Leadership and greater solidarity key to address COVID-19 and future health challenges, PAHO Director tells Vatican academy

Vaccination

Rome, September 27 (PAHO) – In an address to the 2021 Pontifical Academy for Life, the Director of the Pan American Health Organization (PAHO) Dr. Carissa F. Etienne stressed how pre-pandemic deficiencies fueled the spread of COVID-19 in the Americas and emphasized the need for greater leadership and solidarity towards universal health goals that “leave no-one behind.”

Dr. Etienne delivered her remarks at a Monday workshop during the Pontifical Academy for Life Assembly, taking place virtually 27-29 September. The Vatican-led event brought together scholars and experts to discuss the challenge the pandemic poses in reaching a more equitable distribution of health care around the world, under the theme “Public Health in Global Perspective. Pandemic, Bioethics, Future.”


The challenges that all our countries have faced in responding to COVID-19 are a consequence of persistent inequity and social injustice, long-term structural deficiencies in the health sector, years of inadequate attention and public investment in health, and lack of preparedness and leadership,” Dr. Etienne said in her remarks at the workshop.


Closing the health care gaps exposed and magnified by COVID-19 would require “a major shift in how we envision health and wellbeing”, she continued, to “where universal access to health becomes a prerequisite for national and global health security and development.”

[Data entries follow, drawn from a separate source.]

Lemma lookup_insert_index (n : N) (p : Player) (l : list Player) :
  ~ In (id p) (map id l) ->
  forall k, lookup k (insert_index n p l)
            = if String.eqb (id p) k then Some p else lookup k l.
Proof.
  unfold lookup. induction l as [|a l IH]; intros Hnew k; cbn.
  - reflexivity.
  - cbn in Hnew.
    assert (Hhead : find (fun q => String.eqb (id q) k) (p :: a :: l)
                    = if String.eqb (id p) k then Some p
                      else if String.eqb (id a) k then Some a
                           else find (fun q => String.eqb (id q) k) l)
      by reflexivity.
    destruct (array_index (id a)) as [m|]; [destruct (m <? n)%N|];
      try exact Hhead.
    cbn. rewrite IH by tauto.
    destruct (String.eqb (id a) k) eqn:Hak; [|reflexivity].
    destruct (String.eqb (id p) k) eqn:Hpk; [|reflexivity].
    apply String.eqb_eq in Hak, Hpk. exfalso. apply Hnew. left. congruence.
Qed.

Lemma lookup_app_new (p : Player) (l : list Player) :
  ~ In (id p) (map id l) ->
  forall k, lookup k (l ++ [p])
            = if String.eqb (id p) k then Some p else lookup k l.
Proof.
  unfold lookup. induction l as [|a l IH]; intros Hnew k; cbn.
  - now destruct (String.eqb (id p) k).
  - cbn in Hnew. rewrite IH by tauto.
    destruct (String.eqb (id a) k) eqn:Hak; [|reflexivity].
    destruct (String.eqb (id p) k) eqn:Hpk; [|reflexivity].
    apply String.eqb_eq in Hak, Hpk. exfalso. apply Hnew. left. congruence.
Qed.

She called for commitment from all countries and stakeholders, including faith leaders and their communities, towards achieving the goals of Universal Access to Care and Universal Health Coverage and the “right to access comprehensive, quality, and integrated health services, without incurring financial hardship.”

She drew attention to the low spending on public health in countries in the Americas – which average at 3.7% of GDP, far below PAHO’s recommended 6% of GDP – and emphasized the need for investment in primary health care, “where 70% of health needs of the population can be successfully addressed.”

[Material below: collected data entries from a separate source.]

(** * opencode: provider registry, prompt-mode tool calling, Bedrock model
      resolution and the PTY multiplexer

    A shallow embedding of
    - [packages/opencode/src/cli/cmd/mcp.ts] (namespace [Provider]: the Ollama
      loader with [extractJson], [parsePromptToolCall], [doGenerate],
      [doStream]; the [amazon-bedrock] loader; the filter pass of the registry
      construction; [getModel]), and
    - the PTY multiplexer (namespace [Pty]: [create], the output and exit
      handlers, [update], [remove], [resize], [write], [listen], [connect]),
    and, of the same two files, the helpers of the [mcp] command
    ([parseCommandLine], [parseEnvironmentPairs], [extractMcpImportMap],
    [redactForPrint], [upsertMcpsIntoFile]), the base URL and
    [extractModelNames] of the Ollama loader and its discovery of models,
    the [opencode] and [owiseman] loaders, [parseModel], [closest] and
    [getSmallModel].

    JavaScript strings are sequences of UTF-16 code units; [length], [slice],
    [indexOf], [trim] and [split] all count code units, and so does this
    development. *)

From Stdlib Require Import ZArith NArith Lia Ascii String.
From stdpp Require Import base option list gmap strings fin_maps.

These deficiencies and inequalities have exacerbated the effects of the pandemic, Dr. Etienne said, and as a result the region has been disproportionately affected by COVID-19, accounting for 46% of all deaths globally.

She highlighted a path to recovery that includes concerted action to maintain surge capacity in health systems and services to tackle COVID-19 while addressing other priority health needs, and to ensure more equitable access to safe and effective vaccines.

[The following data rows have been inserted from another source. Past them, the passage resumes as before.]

Lemma parseHtmlContent_nil (state : StyleState) (defaultFg : jsstring)
    (ltype : ListType) (counter : nat) :
  parseHtmlContent env [] state defaultFg ltype counter = ([], counter).
Proof. reflexivity. Qed.

Lemma parseHtmlContent_unfold (html : jsstring) (state : StyleState)
    (defaultFg : jsstring) (ltype : ListType) (counter : nat) :
  html <> [] ->
  parseHtmlContent env html state defaultFg ltype counter
  = parseStep env html state defaultFg ltype counter.
Proof.
  intros Hne.
  pose proof (parseHtmlContent_fuel (S (length html)) html state defaultFg ltype counter
                ltac:(lia)) as H.
  cbn [parseFuel] in H. destruct html as [|c html']; [congruence|].
  set (html := c :: html') in *.
  unfold parseStep.
  pose proof (iteration_progresses html state defaultFg) as Hp.
  destruct (iteration env html state defaultFg)
    as [nodes | nodes remaining | nodes tagName tagAttrs innerHtml remaining];
    cbn [progresses] in Hp.
  - congruence.
  - apply consumes_shorter in Hp.
    rewrite (parseHtmlContent_fuel (length html) remaining) in H by lia.
    destruct (parseHtmlContent env remaining state defaultFg ltype counter).
    cbn [fst snd]. congruence.
  - destruct Hp as [Hrem Hin]. apply consumes_shorter in Hrem.
    cbv zeta in *. unfold parseBody.
    set (act := tagAction env tagName tagAttrs state defaultFg ltype counter) in *.
    destruct (descent act) as [d|].
    + destruct (subContext d) as [|t].
      * rewrite (parseHtmlContent_fuel (length html) innerHtml) in H by lia.
        destruct (parseHtmlContent env innerHtml _ _ ltype _) as [inner c1].
        rewrite (parseHtmlContent_fuel (length html) remaining) in H by lia.
        destruct (parseHtmlContent env remaining _ _ _ _) as [rest c2].
        cbn [fst snd]. congruence.
      * rewrite (parseHtmlContent_fuel (length html) innerHtml) in H by lia.
        destruct (parseHtmlContent env innerHtml _ _ t _) as [inner c1].
        rewrite (parseHtmlContent_fuel (length html) remaining) in H by lia.
        destruct (parseHtmlContent env remaining _ _ _ _) as [rest c2].
        cbn [fst snd]. congruence.
    + rewrite (parseHtmlContent_fuel (length html) remaining) in H by lia.
      destruct (parseHtmlContent env remaining _ _ _ _) as [rest c2].
      cbn [fst snd]. congruence.
Qed.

“An average thirty percent of the population in the region are fully vaccinated against COVID-19,” Dr Etienne said, “but this average hides the disparity in coverage where some countries have already achieved 70% while others are below 10% coverage, and three countries in the region are still in single digits.”

COVID-19 vaccines must be made available to less-well off nations, Dr. Etienne reiterated, “and solidarity-based mechanisms such as COVAX must be supported not just with offers of financing from countries, but with concrete and sustained commitments.”